There have been lots of stories in the press over the last few years and months about the changes to the welfare state and the cancer drug fund. I mentioned in my previous blog that I had designed my working life to allow me to stay off benefits as much as I could but my diagnosis of secondary breast cancer, which includes extensive bone damage changed that.

I am now the recipient of the disability living allowance and I can’t tell you how much it has already changed my world. The living allowance means I can pay to have my groceries delivered to my house, so I don’t have to struggle around the supermarket carrying all the weight of heavy shopping bags. And also, I can have help around the house with things that are now too tiring or painful for me to do.

The biggest benefit has been the mobility portion of my benefits. I have transferred these funds to a motability car and this scheme is simply amazing. My world had been getting smaller and smaller as I was confined to my home more and more. I could get out but travelling on the tube was so painful, stressful and risky from all those people coughing and sneezing that I was finding myself avoiding travelling altogether. My diagnosis means I am very susceptible to germs and colds affect me so much more. I was also slowly starting to hate London for its mean selfishness, it is a hard place to be sick.

Now I have a car and a blue badge which means I get to use parking spaces reserved for people with disabilities – and what a change this is! I drive to see friends and family and use the car for work too. Now that bit was a challenge as central London doesn’t honour the blue badge scheme in the same way as the rest of country, you can park in one of the very few disabled bays but only for four hours and you get an extra hour on your pay and display which in central London can be very pricey per hour!

So before heading to meetings, which can be all over London, I have to research carefully where parking is, how far will I then have to walk and does that mean I can do all the meetings I have planned for the day? You learn short cuts though, like Islington honouring the blue badge, so for City meetings I park there and grab a bus back and for hospital appointments, I park in Hammersmith and Fulham.

Despite these challenges, I am learning to fall in love with London again as I get to drive past some of the most amazing sites in the world. If I’ve had a bad day then I’ll drive home through Parliament Square or past Buckingham Palace. It always cheers me up and if I have Footloose by Kenny Loggins playing at the same time then it’s a double cheerer upper!

This benefit has opened my world up again and is letting me live my remaining time as fully as I can. The thought of it changing and me losing the benefit is scary. And that’s on top of all the scary stuff I deal with every day with my health.

The other change going on is to the cancer drug fund. This is presently a compromise between NICE not approving expensive cancer drugs for all but them still being funded on a case by case basis. I would love NICE to approve the treatments  for all. The way I see it is if an expensive drug gives someone more time then it’s worth it – once they pass away they aren’t costing the NHS or state anymore money. For example, I’ll never claim my pension that I’ve been paying for. I’ll never have children that will use the school system. I won’t be driving on the roads anymore or using any of the other services out there provided for us. So on the scale of it, what is a few thousand quid for some drugs to give me a few more months with my family?

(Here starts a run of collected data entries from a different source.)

Lemma handleDataIndication_run (p : nat) (nd : device_node) (buf : list Z) (len : Z)
    (a b : answer) (sc : list answer) (w : world) :
  Inv w → w_nodes w !! p = Some nd → dn_curState nd = ActiveState →
  len = length buf → 18 ≤ len ≤ 65535 → load buf OFF_len 2 = Some (htons len) → bytes_ok buf →
  os_script (w_os w) = a :: b :: sc → a_rv a ≠ -1 → a_rv b ≠ -1 →
  let ms := if (len / 256) mod 8 =? 2 then 0 else 4 in
  ∃ w', handleDataIndication p buf w = (Ok tt, w') ∧
    w_nodes w' = <[p := tx_started (w_next_pkt w) ms nd]> (w_nodes w) ∧
    w_pkts w' = <[w_next_pkt w := Packet buf len p false 0]> (w_pkts w) ∧
    w_medium w' = set_pm_txList (pm_txList (w_medium w) ++ [p]) (w_medium w) ∧
    w_os w' = Os sc (os_trace (w_os w) ++
      [SysTimerCreate; SysTimerSet false (if ms =? 0 then Timespec 0 1 else Timespec 0 4000000)]).
Proof.
  intros [I Hm] Hp Hs Hl Hlen Hload Hok Hsc Ha Hb ms.
  assert (Hfit : fits 2 len) by (unfold fits; change (256 ^ 2%nat) with 65536; lia).
  pose proof (i_node _ _ _ _ _ _ _ I p nd Hp) as [_ Hmed _ Ht _ _].
  rewrite Hs, bool_decide_false in Ht by done.
  assert (Hmake : NetSimPkt.make buf p = Some (Packet buf len p false 0)).
  { unfold NetSimPkt.make. rewrite Hload. cbn. unfold ntohs, htons. rewrite bswap_involutive by done.
    rewrite decide_True by lia. rewrite Hl, Nat2Z.id. by rewrite take_ge by lia. }
  assert (Hack : NetSimPkt.isAck (Packet buf len p false 0) = Some ((len / 256) mod 8 =? 2)).
  { apply isAck_length; try done. lia. }
  assert (H : twp (handleDataIndication p buf) (λ _ w',
    w_nodes w' = <[p := tx_started (w_next_pkt w) ms nd]> (w_nodes w) ∧
    w_pkts w' = <[w_next_pkt w := Packet buf len p false 0]> (w_pkts w) ∧
    w_medium w' = set_pm_txList (pm_txList (w_medium w) ++ [p]) (w_medium w) ∧
    w_os w' = Os sc (os_trace (w_os w) ++
      [SysTimerCreate; SysTimerSet false (NodeTimer.ms_value ms)])) w).
  { unfold handleDataIndication. wgo. rewrite Hmake. wgo. unfold on_curState. wgo. rewrite Hs.
    unfold Active.handleTxRequest, startTxTimer, setTxPacket, getMedium, addNodeToTxList, getNodeId.
    wgo. rewrite Hack. wgo. subst ms.
    destruct ((len / 256) mod 8 =? 2); wgo; (eapply twp_start_ms; [done|exact Hsc|done..|]);
      wgo; rewrite Hmed; wgo; rewrite !insert_insert_eq; done. }
  destruct (twp_run _ _ _ H) as ([] & w' & E & ? & ? & ? & Ho).
  exists w'. split_and!; [done..|]. rewrite Ho. subst ms. by destruct (_ =? 2).
Qed.

(** C14: an active node that hands in a frame of [len] bytes starts to transmit:
    the whole message becomes its packet, its Tx timer is armed once, it goes to
    the end of the Tx list and is in TxState; no other node changes.  The timer
    gets 4 ms, or 1 ns for an acknowledgement, and what tells the two apart is
    the high byte of the message's length, not the frame. *)
Theorem handleDataIndication_starts_tx (p : nat) (nd : device_node) (buf : list Z) (len : Z)
    (a b : answer) (sc : list answer) (w : world) :
  Inv w → w_nodes w !! p = Some nd → dn_curState nd = ActiveState →
  len = length buf → 18 ≤ len ≤ 65535 → load buf OFF_len 2 = Some (htons len) → bytes_ok buf →
  os_script (w_os w) = a :: b :: sc → a_rv a ≠ -1 → a_rv b ≠ -1 →
  let ms := if (len / 256) mod 8 =? 2 then 0 else 4 in
  ∃ w', handleDataIndication p buf w = (Ok tt, w') ∧
    w_nodes w' = <[p := tx_started (w_next_pkt w) ms nd]> (w_nodes w) ∧
    w_pkts w' = <[w_next_pkt w := Packet buf len p false 0]> (w_pkts w) ∧
    w_medium w' = set_pm_txList (pm_txList (w_medium w) ++ [p]) (w_medium w) ∧
    w_os w' = Os sc (os_trace (w_os w) ++
      [SysTimerCreate; SysTimerSet false (if ms =? 0 then Timespec 0 1 else Timespec 0 4000000)]).
Proof. apply handleDataIndication_run. Qed.

(** A frame of three bytes, as a message of 37. *)
Definition frame_msg : list Z := le_bytes 2 (htons 37) ++ replicate 32 0 ++ [7; 8; 9].

Lemma handleDataIndication_starts_tx_witness :
  let w := active_world [ans 0 []; ans 0 []] in
  ∃ w', handleDataIndication 1 frame_msg w = (Ok tt, w') ∧
    w_nodes w' = <[1%nat := tx_started 0 4 (active_node 1)]> (w_nodes w) ∧
    pm_txList (w_medium w') = [1%nat].
Proof.
  cbv zeta.
  destruct (handleDataIndication_starts_tx 1 (active_node 1) frame_msg 37 (ans 0 []) (ans 0 []) []
    (active_world [ans 0 []; ans 0 []])) as (w' & E & Hn & _ & Hm & _).
  - apply Inv_active.
  - reflexivity.
  - reflexivity.
  - reflexivity.
  - lia.
  - vm_compute. reflexivity.
  - apply (bool_decide_unpack _). vm_compute. exact I.
  - reflexivity.
  - vm_compute. discriminate.
  - vm_compute. discriminate.
  - exists w'. split; [exact E|split; [exact Hn|rewrite Hm; reflexivity]].
Defined.
(* ===== verification/Registration.v ===== *)
(** Nodes that join, register and are destroyed with their medium; and the states
    of the medium itself. *)

From Stdlib Require Import ZArith Lia.
From stdpp Require Import base tactics list gmap numbers option strings.
From S2P Require Import Prelude Bytes TimeUtils Checksum Interface Os SocketIO State Spec.
From S2P Require Import DeviceNode NodeStates PhysicalMedium Invariant Preserve Fuel.
From S2P Require Import MediumSafe Total Examples Acceptor.

(** ** Joining *)

Definition joined (socket fd : Z) : device_node :=
  set_dn_medium true (set_dn_regTimer (set_started true (NodeTimer.make 0 0 REGISTRATION_TIME 0))
    (DeviceNode_pimpl socket fd)).

Lemma set_dn_curState_id nd : set_dn_curState (dn_curState nd) nd = nd.
Proof. by destruct nd. Qed.

Lemma wp_new_node p socket fd Q w :
  (∀ o, Q tt (on_nodes (<[p := set_dn_regTimer
      (set_started true (NodeTimer.make 0 0 REGISTRATION_TIME 0)) (DeviceNode_pimpl socket fd)]>)
    (set_os o w))) →
  bwp (new_node p socket fd) Q w.
Proof.
  intros HQ. unfold new_node, Registering.make, sendRegistrationRequest, startRegistrationTimer. wgo.
  wlift Ha. wgo. eapply wp_send_message; [apply lookup_insert_eq|]. intros n o2. wgo.
  destruct (n =? HDR_SIZE); [|done]. wgo. wlift Ht. cbn in Ht. subst a0. wgo.
  unfold on_nodes, set_os in *. cbn in *. rewrite !insert_insert_eq. apply HQ.
Qed.

(** The node is made and its descriptor is in the epoll set; it is in no map yet. *)
Lemma wp_announce p socket fd Q w :
  (∀ o, Q tt (on_nodes (<[p := joined socket fd]>) (set_os o w))) →
  bwp (new_node p socket fd;; addNode_announce p) Q w.
Proof.
  intros HQ. wgo. apply wp_new_node. intros o.
  unfold addNode_announce, getNodeId, setMedium, getSocketFd. wgo. wlift Ha. wgo.
  destruct (a <? 0); [by destruct (a =? EEXIST)|]. wgo.
  unfold on_nodes, set_os in *. cbn in *. rewrite insert_insert_eq. apply HQ.
Qed.

(** *** A node that is not finished *)

(** [w'] is [w] but for node [p] and the calls on the system. *)
Definition only_node (p : nat) (w w' : world) : Prop :=
  ∃ nd o, w' = on_nodes (<[p := nd]>) (set_os o w).

Section Unfinished.
Context (p : nat) (w0 : world).

Definition at_node {A} (m : M world A) : Prop :=
  ∀ w, only_node p w0 w → wp (λ _, only_node p w0) m (λ _, only_node p w0) w.

Lemma at_node_bind {A B} (m : M world A) (f : A → M world B) :
  at_node m → (∀ a, at_node (f a)) → at_node (m ≫= f).
Proof using.
  intros Hm Hf w Hw. wp_simpl. eapply wp_mono; [by apply Hm|]. intros a w1 H1. by apply Hf.
Qed.
Lemma at_node_ret {A} (a : A) : at_node (mret a).
Proof using. by intros w Hw. Qed.
Lemma at_node_fail {A} f : at_node (failw f : M world A).
Proof using. by intros w Hw. Qed.
Lemma at_node_get : at_node (get_node p).
Proof using. intros w Hw. rewrite wp_get_node. by destruct (w_nodes w !! p). Qed.
Lemma at_node_upd f : at_node (upd_node p f).
Proof using.
  intros w (nd & o & ->). rewrite wp_upd_node. cbn. rewrite lookup_insert_eq.
  exists (f nd), o. unfold on_nodes. cbn. by rewrite insert_insert_eq.
Qed.
Lemma at_node_lift {A} (m : M os A) : at_node (lift_os m).
Proof using.
  intros w (nd & o & ->). rewrite wp_lift_os. unfold wp.
  destruct (m _) as [[a|f] o']; by exists nd, o'.
Qed.
End Unfinished.

Ltac at_node := repeat first
  [ progress intros | apply at_node_get | apply at_node_upd | apply at_node_lift
  | apply at_node_ret | apply at_node_fail | apply at_node_bind
  | match goal with
    | |- at_node _ _ (if ?b then _ else _) => destruct b
    | |- at_node _ _ (match ?x with _ => _ end) => destruct x
    end ].
(* ===== verification/Protocol.v ===== *)
(** Both ends of a connection: the simulator and the client of the tests.

    Each side accepts what the other sends; a client that follows the protocol is
    registered under the id it was given, is told the state of the channel, and
    its frame reaches the other clients as it was sent. *)

From Stdlib Require Import ZArith Lia.
From stdpp Require Import base tactics list gmap numbers option strings.
From S2P Require Import Prelude Bytes TimeUtils Checksum Interface Os SocketIO State Spec.
From S2P Require Import DeviceNode NodeStates NodeSim PhysicalMedium Acceptor Invariant Preserve Follow.
From S2P Require Import Fuel MediumSafe Total Examples Messages TxLife Registration.

(** ** Headers *)

Lemma out_hdr_sendable len ty id : sendable (out_hdr len ty id) len.
Proof.
  split; [|done]. unfold hdr_fits, out_hdr. cbn [hdr_len hdr_msg_type
    hdr_interface_version hdr_node_id hdr_cksum].
  split_and!; try apply bswap_fits. unfold fits. lia.
Qed.

Lemma out_hdr_type len ty id : ntohs (hdr_msg_type (out_hdr len ty id)) = msg_type_val ty.
Proof. by destruct ty. Qed.
Lemma out_hdr_version len ty id :
  ntohl (hdr_interface_version (out_hdr len ty id)) = NETSIM_INTERFACE_VERSION.
Proof. done. Qed.
Lemma out_hdr_id len ty id : fits 8 id → ntohll (hdr_node_id (out_hdr len ty id)) = id.
Proof. intros H. by apply (bswap_involutive 8). Qed.

Lemma seal_out_hdr len ty id body :
  bytes_ok body → len = 18 + length body → len ≤ 65535 →
  ∃ m, seal (out_hdr len ty id) body = Some m ∧ (length m : Z) = len.
Proof.
  intros Hb Hlen Hmax. destruct (seal_out (out_hdr len ty id) body Hb) as (m & Hm & Hl); [lia|].
  exists m. split; [done|lia].
Qed.

(** ** What the client does *)

(** The client after a call on the system. *)
Definition client_at (sc : list answer) (l : list sysev) (c : NodeSim_pimpl) : NodeSim_pimpl :=
  set_cl_os (Os sc (os_trace (cl_os c) ++ l)) c.

(** It has taken the answers up to [sc], made the calls [l] and has the id [id]. *)
Definition client_did (id : Z) (sc : list answer) (l : list sysev) (c c' : NodeSim_pimpl) : Prop :=
  cl_nodeId c' = id ∧ cl_os c' = Os sc (os_trace (cl_os c) ++ l) ∧
  cl_sockfd c' = cl_sockfd c ∧ cl_mcastfd c' = cl_mcastfd c.

Lemma client_did_trans id sc sc' l l' c c' c'' id' :
  client_did id sc l c c' → client_did id' sc' l' c' c'' → client_did id' sc' (l ++ l') c c''.
Proof.
  intros (H1 & H2 & H3 & H4) (G1 & G2 & G3 & G4). split_and!; [done| |congruence..].
  by rewrite G2, H2, app_assoc.
Qed.

Lemma send_msg_run c len ty body msg a sc :
  seal (out_hdr len ty (cl_nodeId c)) body = Some msg → os_script (cl_os c) = a :: sc →
  length msg ≤ a_rv a →
  send_msg len ty body c = (Ok tt, client_at sc [SysSend (cl_sockfd c) msg] c).
Proof.
  intros Hm Hs Ha. unfold send_msg, cl_call, zoom, mbind, M_bind, gets, id. rewrite Hm.
  cbn. unfold sys_send, mbind, M_bind, ask. rewrite Hs. cbn.
  replace (clamp (length msg) (a_rv a)) with (length msg : Z) by (unfold clamp; lia).
  by rewrite Nat2Z.id, take_ge by lia.
Qed.

Lemma sys_recv_some fd (n : Z) (data : list Z) s sc :
  bytes_ok data → length data ≤ n → os_script s = ans (length data) data :: sc →
  sys_recv fd n s = (Ok (length data : Z, data), Os sc (os_trace s ++ [SysRecv fd n])).
Proof.
  intros Hd Hn Hs. unfold sys_recv, mbind, M_bind, emit, modify, ask. cbn. rewrite Hs. cbn.
  rewrite clamp_id by lia. rewrite Nat2Z.id, bytes_of_id by done. done.
Qed.

(** The buffer after a message of the header [h] and the body [body]. *)
Definition read_buffer (h : netsim_pkt_hdr) (body : list Z) (c : NodeSim_pimpl) : list Z :=
  hdr_bytes h ++ body ++ drop (18 + length body) (cl_replyBuffer c).

(** A message that arrives in one piece and fits the buffer passes the checks. *)
Lemma client_reads c h body len m sc :
  sendable h len → bytes_ok body → len = 18 + length body → len ≤ 128 →
  seal h body = Some m → os_script (cl_os c) = ans len m :: sc →
  NodeSim.readMsg c = on_type h (read_buffer h body c)
    (set_cl_replyBuffer (read_buffer h body c) (client_at sc [SysRecv (cl_sockfd c) 128] c)).
Proof.
  intros Hs Hb Hlen Hmax Hm Hsc.
  destruct (seal_Some h body len Hs Hb Hlen) as (ck & Hg & Hfit & Hbl & Hm'); [lia|].
  rewrite Hm in Hm'. apply (inj Some) in Hm'. subst m. destruct Hs as (Hf & Hl & Hc0).
  set (m := le_bytes 2 (htons len) ++ hdr_mid h ++ le_bytes 2 (htons ck) ++ body) in *.
  pose proof (length_hdr_mid h) as Hlm.
  assert (Hml : length m = (18 + length body)%nat).
  { unfold m. rewrite !length_app, !length_le_bytes, Hlm. lia. }
  assert (Hmok : bytes_ok m).
  { unfold m, bytes_ok. rewrite !Forall_app. split_and!; try apply le_bytes_ok; [apply hdr_mid_ok|done]. }
  replace len with (length m : Z) in Hsc by lia.
  unfold NodeSim.readMsg. unfold mbind, M_bind, gets, id, cl_call, zoom.
  rewrite (sys_recv_some _ 128 m _ sc) by (done || lia). cbn beta iota.
  rewrite (proj2 (Z.ltb_ge _ _)) by lia. cbn [cl_replyBuffer set_cl_os].
  set (rest := drop (length m) (cl_replyBuffer c)).
  rewrite (load_at (m ++ rest) (le_bytes 2 (htons len) ++ hdr_mid h) (le_bytes 2 (htons ck)) (body ++ rest))
    by first [done | by rewrite length_app, Hlm | by unfold m; rewrite <-!app_assoc]. cbn beta iota.
  rewrite (store_at (m ++ rest) (le_bytes 2 (htons len) ++ hdr_mid h) (le_bytes 2 (htons ck))
    (le_bytes 2 0) (body ++ rest) _ (blank len (hdr_mid h) body ++ rest))
    by first [done | by rewrite length_app, Hlm | by unfold m, blank; rewrite <-!app_assoc]. cbn beta iota.
  unfold some_or, modify. cbn [mret M_ret].
  rewrite take_app_length' by (rewrite length_blank, Hlm, Nat2Z.id; lia).
  rewrite Hg. cbn [mret M_ret]. rewrite le_val_le_bytes by apply bswap_fits.
  unfold ntohs, htons. rewrite bswap_involutive, Z.eqb_refl by done. cbn [cassert mret M_ret].
  assert (E : blank len (hdr_mid h) body ++ rest = read_buffer h body c).
  { rewrite Hbl. unfold read_buffer, rest. by rewrite <-app_assoc, Hml. }
  rewrite E. unfold read_buffer at 1. rewrite hdr_of_bytes_bytes by done. done.
Qed.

I was talking to a medical professional about this recently as NICE have now turned down about six secondary breast cancer specific drugs with one in appeal at the moment. He said that if that is turned down and the drugs fund not replaced then our treatment of patients will be on par with the third world. To think all the national insurance I’ve paid to date will not be there for me at the end is heartbreaking and means the system I’ve put my trust, faith and votes into has failed me when I needed it most.

All this instability adds stress and worry to what is already such a stressful and worrying situation. After being able to trust the NHS for so long I feel that is slipping away because of the changes take place – there is so much uncertainty in the air.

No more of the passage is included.